Mr Swart suggested that this might be because of different lines of reporting of the Directors General.

Ms Yengeni commented that although there were clearly deficiencies from the side of the NYDA, the role of the DPME, as the lead department, must be questioned and it must be ascertained who was ultimately responsible. She would have thought that the Accounting Officer and Minister had to account. She was also concerned that repeated transgressions were apparent, which seemed to indicate lack of concern.

Mr van Vuuren explained that section 38(1)(j) of the Public Finance Management Act (PFMA) said that before a department made transfers to an entity it should receive written confirmation from that entity that controls were in place. The relationship was difficult, as it was incumbent on the Accounting Officer to determine at what point transfers could be halted. This was not clearly set out in the PMFA, and was thus up to the discretion of the Accounting Officer. Some would insist upon further measures being put in place, as the Act allowed, but the withholding of payments would, because of the implications, need to be based on very strong reasons.

Dr S van Dyk (DA) wondered if it would not be appropriate for the Committee to ask the Accounting Officer when these measures would be exercised, and at what stage. Somebody should be accepting responsibility.

Ms Yengeni followed up, saying she did not understand the comment that there was little that could be done in relation to the transfers. The responsibility of DPME was surely the same as other entities. She questioned specifically if the DPME had followed the legal prescripts, when discovering the deficiencies, and whether it had really exercised sufficient oversight and had put the NYDA on the right track. If entities were not doing the right thing, the oversight departments also bore responsibility.

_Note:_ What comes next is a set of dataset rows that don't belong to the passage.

(* ===== verification/Wire.v ===== *)
(** * From the BPF programs to decoded events

    The record a BPF program submits is the record [decode] reads: the C and Go
    layouts agree, every program fills every byte the decoder looks at, and the
    decoded event is the one the kernel state describes.  [exec_event],
    [fork_event] and [exit_event] are that specification: they mention neither
    buffers nor offsets. *)

From Stdlib Require Import ZArith Lia.
From Stdlib Require Import String Ascii.
From stdpp Require Import prelude list.
From S2P Require Import Prelude CLayout Archs BpfKernel CoreGraph CommonH ProcessBpf Scenario.
From S2P Require Import GoStd Event Decode.

Local Open Scope string_scope.
Local Open Scope list_scope.
Local Open Scope Z_scope.

(** ** Layout agreement *)

(** bpf2go's naming: [argv_len] becomes [ArgvLen], [_pad] becomes [Pad]. *)
Definition upper (c : ascii) : ascii :=
  let n := nat_of_ascii c in
  if (97 <=? n)%nat && (n <=? 122)%nat then ascii_of_nat (n - 32) else c.

Fixpoint camel (up : bool) (s : string) : string :=
  match s with
  | EmptyString => EmptyString
  | String c s =>
      if Ascii.eqb c "_" then camel true s
      else String (if up then upper c else c) (camel false s)
  end.

(** Name, byte offset and byte size of every member. *)
Definition c_fields (t : ctype) : list (string * Z * Z) :=
  match t with
  | TStruct ms => map (fun p => (camel true (p_name p), p_bit p / 8, p_width p / 8)) (layout_struct ms 0)
  | _ => []
  end.

Fixpoint go_fields (fs : list (string * gotype)) (pos : Z) : list (string * Z * Z) :=
  match fs with
  | [] => []
  | (n, t) :: fs => (n, pos, binary_Size t) :: go_fields fs (pos + binary_Size t)
  end.

Definition same_layout (t : ctype) (fs : list (string * gotype)) : Prop :=
  c_fields t = go_fields fs 0 /\ sizeof t = binary_Size (GoStruct fs).

(** C33: Every member of the C event structs has the offset and size of the bpf2go
    field that mirrors it, and the structs have the same size. *)
Theorem event_layouts_agree :
  same_layout struct_event processEvent_fields /\
  same_layout struct_exec_event processExecEvent_fields /\
  same_layout struct_fork_event processForkEvent_fields /\
  same_layout struct_exit_event processExitEvent_fields.
Proof. repeat split; vm_compute; reflexivity. Qed.

(** ** Reading back a record under construction *)

(** Replace every layout computation in the goal by its value. *)
Ltac compute_layout :=
  unfold store, store_bytes;
  repeat match goal with
  | |- context [offsetof ?t ?p] => let v := eval vm_compute in (offsetof t p) in change (offsetof t p) with v
  | |- context [sizeof ?t] => let v := eval vm_compute in (sizeof t) in change (sizeof t) with v
  | |- context [binary_Size ?t] => let v := eval vm_compute in (binary_Size t) in change (binary_Size t) with v
  | |- context [Z.to_nat (Zpos ?p)] => let v := eval vm_compute in (Z.to_nat (Zpos p)) in change (Z.to_nat (Zpos p)) with v
  | |- context [Z.add 0 (Zpos ?p)] => change (Z.add 0 (Zpos p)) with (Zpos p)
  | |- context [Z.add 0 0] => change (Z.add 0 0) with 0
  end.

Ltac compute_gofield :=
  unfold gofield;
  repeat match goal with
  | |- context [go_offset ?t ?p] => let v := eval vm_compute in (go_offset t p) in change (go_offset t p) with v; cbv iota beta
  end;
  repeat match goal with
  | |- context [Z.add 0 ?p] => rewrite (Z.add_0_l p)
  end.

Lemma splice_sized {A} n off (bs e : list A) :
  zlen e = n -> 0 <= off -> off + zlen bs <= n -> zlen (splice off bs e) = n.
Proof. intros <- ? ?. by apply zlen_splice. Qed.

Lemma load_same {A} n off w (bs e : list A) :
  zlen e = n -> 0 <= off -> off + zlen bs <= n -> w = zlen bs ->
  slice off w (splice off bs e) = bs.
Proof. intros <- ? ? ->. by apply slice_splice_same. Qed.

Lemma load_other {A} n off w off' (bs e : list A) :
  zlen e = n -> 0 <= off -> 0 <= w -> 0 <= off' -> off' + zlen bs <= n ->
  (off + w <= off' \/ off' + zlen bs <= off) ->
  slice off w (splice off' bs e) = slice off w e.
Proof.
  intros <- ? ? ? ? [?|?]; [by apply slice_splice_before|by apply slice_splice_after].
Qed.

(** A C string stored at the start of an array member. *)
Lemma CString_field n off w s (e : list byte) :
  zlen e = n -> 0 <= off -> zlen s < w -> off + w <= n -> (nul ∉ s) ->
  CString (slice off w (splice off (s ++ [nul]) e)) = s.
Proof.
  intros <- ? ? ? Hs. assert (zlen (s ++ [nul]) <= w).
  { rewrite zlen_app. change (zlen [nul]) with 1. lia. }
  rewrite slice_splice_prefix, <- app_assoc by lia. by apply CString_app.
Qed.

(** Side conditions: every store has a known length. *)
Ltac wire_side :=
  rewrite ?zlen_le_bytes; change (zlen [nul]) with 1;
  unfold MAX_FILENAME_LEN, MAX_ARGV_LEN, TASK_COMM_LEN in *; lia.
Ltac sized := first [eassumption | apply splice_sized; [sized | wire_side | wire_side]].

(** Read a field of a record of size [n] back through the stores after it. *)
Ltac load n :=
  repeat first
    [ rewrite (load_same n) by first [wire_side | sized]
    | rewrite (load_other n) by first [wire_side | sized] ].

Lemma u8_bool (b : bool) : u8 (if b then 1 else 0) = if b then 1 else 0.
Proof. by destruct b. Qed.

Lemma negb_flag (b : bool) : negb ((if b then 1 else 0) =? 0) = b.
Proof. by destruct b. Qed.

Section wire.
Context `{Arch} `{HH : !BpfHelpers, HHok : !BpfHelpersOk}.

(** The header expected of [fill_header] for [task], to state what it does. *)
Definition header_of (type task cgroup_id : Z) : processEvent :=
  let parent := core_read "struct task_struct" task [["real_parent"]] in
  {| pe_Type := type;
     pe_Pid := u32 (core_read "struct task_struct" task [["pid"]]);
     pe_Tgid := u32 (core_read "struct task_struct" task [["tgid"]]);
     pe_Ppid := u32 (core_read "struct task_struct" parent [["tgid"]]);
     pe_Uid := u32 (core_read "struct task_struct" task [["cred"]; ["uid"; "val"]]);
     pe_Gid := u32 (core_read "struct task_struct" task [["cred"]; ["gid"; "val"]]);
     pe_Timestamp := bpf_ktime_get_boot_ns;
     pe_CgroupId := u64 cgroup_id;
     pe_StartTime := u64 (core_read "struct task_struct" task [["group_leader"]; ["start_boottime"]]);
     pe_ParentStartTime :=
       u64 (core_read "struct task_struct" parent [["group_leader"]; ["start_boottime"]]) |}.

(** [fill_header] keeps the size, writes a header that [binary.Read] reads back and
    leaves everything after the header alone. *)
Lemma fill_header_spec n type task cgid (e : list byte) :
  zlen e = n -> 56 <= n -> 0 <= type < 2 ^ 32 ->
  let e' := fill_header 0 type task cgid e in
  zlen e' = n /\ binary_Read_event 0 e' = header_of type task cgid.
Proof.
  intros Hn Hn56 Ht. unfold fill_header, header_of. compute_layout. cbv zeta.
  split; [repeat sized|].
  unfold binary_Read_event. compute_gofield. load n.
  rewrite !le_val_u32, !le_val_u64. by rewrite u32_small, u64_small by (done || apply ktime_u64).
Qed.

Lemma fill_header_rest n type task cgid (e : list byte) : zlen e = n -> 56 <= n ->
  slice 56 (n - 56) (fill_header 0 type task cgid e) = slice 56 (n - 56) e.
Proof. intros Hn Hn56. unfold fill_header. compute_layout. cbv zeta. load n. done. Qed.

Lemma read_event_splice n off bs (e : list byte) :
  zlen e = n -> 56 <= off -> off + zlen bs <= n ->
  binary_Read_event 0 (splice off bs e) = binary_Read_event 0 e.
Proof. intros. unfold binary_Read_event. compute_gofield. load n. done. Qed.

Lemma read_str_size n a : 0 <= n -> zlen (bpf_probe_read_kernel_str n a).2 <= n.
Proof.
  intros Hn. destruct (Z.ltb_spec (bpf_probe_read_kernel_str n a).1 0) as [Hf|Hf].
  - rewrite read_str_fault, zlen_zeros by lia. lia.
  - destruct (read_str_ok _ _ Hf) as (s & _ & -> & Hlen).
    rewrite zlen_app. change (zlen [nul]) with 1. lia.
Qed.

Dr van Dyk added that the same trangressions of legislation appeared year after year. He agreed with Ms Yengeni that someone must take responsibility and said it was of serious concern if Accounting Officers failed in this regard. He agreed that the absence of the board and Audit Committee were very serious, and wondered why AGSA had only made a recommendation for their appointment, instead of more stringent action.

Ms N Mfulo (ANC) agreed that NYDA was clearly misbehaving, but agreed with Ms Yengeni that it was not correct to focus all blame on this entity, as DPME was not fulfilling its responsibilities to ensure that NYDA acted correctly. She sought clarity on the roles.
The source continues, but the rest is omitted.